(** When a live disk is gone or the state file changed, every captured disk is back. *)
Lemma reach_destructive name files s s' r :
  restore_reach fault name files s s' r ->
  live s' !! stateFile <> live s !! stateFile \/ (exists g, is_image g = true /\ is_Some (live s !! g) /\ live s' !! g = None) \/ r = Ok tt ->
  forall e, is_image e = true -> is_Some (files !! e) -> live s' !! e = files !! e.
Proof.
  assert (~ is_temp stateFile) as Hns by (by intros (t & E); symmetry in E; apply restoring_not_state in E).
  intros Hr Hc e He Hs. assert (e ∈ captured_images files) as Hin by (by apply elem_of_captured).
  assert (forall g, is_image g = true -> ~ is_temp g) as Hnt by (intros g Hg (t & ->); by apply (restoring_not_image t (restoring t))).
  destruct Hr as [err (_ & _ & H)|err done_ rest Es (_ & _ & H) Hd|r (_ & _ & H) H1 H2 _ _]; [| |by apply H1].
  - exfalso. destruct Hc as [Hc|[(g & Hg & [c Hgc] & Hgn)|?]]; [apply Hc; by apply H| |done]. rewrite H in Hgn by auto. congruence.
  - exfalso. destruct Hc as [Hc|[(g & Hg & [c Hgc] & Hgn)|?]]; [|destruct (decide (g ∈ done_)) as [Hi|Hi]|done].
    + apply Hc, H. intros [?|Hi]; [done|]. assert (stateFile ∈ captured_images files) as [? _]%elem_of_captured; [|done].
      rewrite Es. apply elem_of_app. by left.
    + rewrite (Hd _ Hi) in Hgn. assert (g ∈ captured_images files) as [_ [? ?]]%elem_of_captured; [|congruence].
      rewrite Es. apply elem_of_app. by left.
    + rewrite H in Hgn; [congruence|]. intros [?|?]; [by apply (Hnt g)|done].
Qed.
(* ===== verification/Utilities.v ===== *)
(** * Small packages: the console ring buffer ([internal/hypervisor/ring.go]), shell
    quoting ([internal/shellquote]), resolver files ([internal/resolverset]) and the
    curated extensions ([internal/extensions]). *)

From stdpp Require Import base list gmap sorting strings.
From Stdlib Require Import Ascii ZArith Lia.
From S2P Require Import Prelude GoStrings.

(** ** The ring buffer *)

Module Ring.
(** [data] is allocated once; [start] is the oldest byte and [size] how many there are. *)
Record ringBuffer := mkRing { data : list Z; start : nat; size : nat }.

Definition newRingBuffer (capacity : nat) : ringBuffer := mkRing (replicate capacity 0%Z) 0 0.

(** One iteration of the loop in [Write]. *)
Definition put (r : ringBuffer) (b : Z) : ringBuffer :=
  let capacity := length (data r) in
  let index := (start r + size r) mod capacity in
  let data := <[index := b]> (data r) in
  if size r <? capacity then mkRing data (start r) (S (size r)) else mkRing data ((start r + 1) mod capacity) (size r).

Definition Write (r : ringBuffer) (p : list Z) : ringBuffer :=
  let capacity := length (data r) in
  if capacity <=? length p then mkRing (drop (length p - capacity) p) 0 capacity
  else foldl put r p.

Definition Snapshot (r : ringBuffer) : list Z :=
  (fun i => nth ((start r + i) mod length (data r)) (data r) 0%Z) <$> seq 0 (size r).

(** The last [n] of a list. *)
Definition last_n {A} (n : nat) (l : list A) : list A := drop (length l - n) l.

(** What the fields of a ring buffer satisfy. *)
Definition ring_ok (r : ringBuffer) : Prop :=
  size r <= length (data r) /\ (start r < length (data r) \/ length (data r) = 0 /\ start r = 0).

Lemma length_Snapshot r : length (Snapshot r) = size r.
Proof. unfold Snapshot. by rewrite length_fmap, length_seq. Qed.

Lemma lookup_Snapshot r i : i < size r -> Snapshot r !! i = Some (nth ((start r + i) mod length (data r)) (data r) 0%Z).
Proof. intros Hi. unfold Snapshot. by rewrite list_lookup_fmap, lookup_seq_lt by lia. Qed.
(** Putting back the previous partition gives back the previous union. *)
Lemma Replace_back owner in_ w st d st1 d1 :
  state_ok st -> Replace owner in_ w st d = (Ok tt, st1, d1) ->
  exists d2 st2, Replace owner (Partition st owner) true st1 d1 = (Ok tt, st2, d2) /\ clusters st2 = clusters st /\
    forall o, Partition st2 o = Partition st o.
Proof.
  intros Hok [[[e [=]] _]|(_ & Hp & _ & Hpath)]%Replace_cases. unfold state_ok in Hok.
  assert (<[owner := Partition st owner]> (partitions st1) = <[owner := Partition st owner]> (partitions st)) as Eparts by (rewrite Hp; apply insert_insert_eq).
  assert (unionClusters (<[owner := Partition st owner]> (partitions st)) = Ok (clusters st)) as Hu.
  { unfold Partition. destruct (partitions st !! owner) as [l|] eqn:El; cbn; [by rewrite insert_id|by rewrite union_insert_nil]. }
  assert (exists items, syncedClusters (Partition st owner) = Ok items) as (items & Hs).
  { unfold Partition. destruct (partitions st !! owner) as [l|] eqn:El; cbn; [|by eexists].
    unfold unionClusters in Hok. destruct (union_owners _ _ _ _) as [u|] eqn:Eu; [|done]. clear Hok Hu Eparts.
    assert (owner ∈ sort_ints (map_to_list (partitions st)).*1) as Hin.
    { rewrite elem_of_sort_ints. apply list_elem_of_fmap. exists (owner, l). split; [done|]. by apply elem_of_map_to_list. }
    revert Eu. generalize (∅ : gmap string Z) ([] : list Cluster). revert Hin. generalize (sort_ints (map_to_list (partitions st)).*1).
    induction l0 as [|x l0 IH]; intros Hin claimed acc Eu; [by apply not_elem_of_nil in Hin|]. cbn [union_owners] in Eu.
    destruct (syncedClusters (default [] (partitions st !! x))) as [its|] eqn:Es; [|done]. destruct (claim_names _ _ _) as [c'|]; [|done].
    apply elem_of_cons in Hin as [->|Hin]; [rewrite El in Es; by eexists|by eapply IH]. }
  unfold Replace. rewrite Hs. cbv zeta. rewrite Eparts, Hu. unfold persist.
  assert (forall st2, partitions st2 = <[owner := Partition st owner]> (partitions st) -> forall o, Partition st2 o = Partition st o) as Hpart.
  { intros st2 E o. unfold Partition at 1. rewrite E. destruct (decide (o = owner)) as [->|Hne]; [by rewrite lookup_insert_eq|]. by rewrite lookup_insert_ne. }
  destruct (has_path st1); cbn [negb]; eexists _, _; (split; [done|]); (split; [done|]); by apply Hpart.
Qed.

◆ ◆ ◆ ◆ ◆

■ Your goal
The expected answer is a copy of each line in the records that holds the word "unionClusters".

■ Exercise solution
  assert (unionClusters (<[owner := Partition st owner]> (partitions st)) = Ok (clusters st)) as Hu.
    unfold unionClusters in Hok. destruct (union_owners _ _ _ _) as [u|] eqn:Eu; [|done]. clear Hok Hu Eparts.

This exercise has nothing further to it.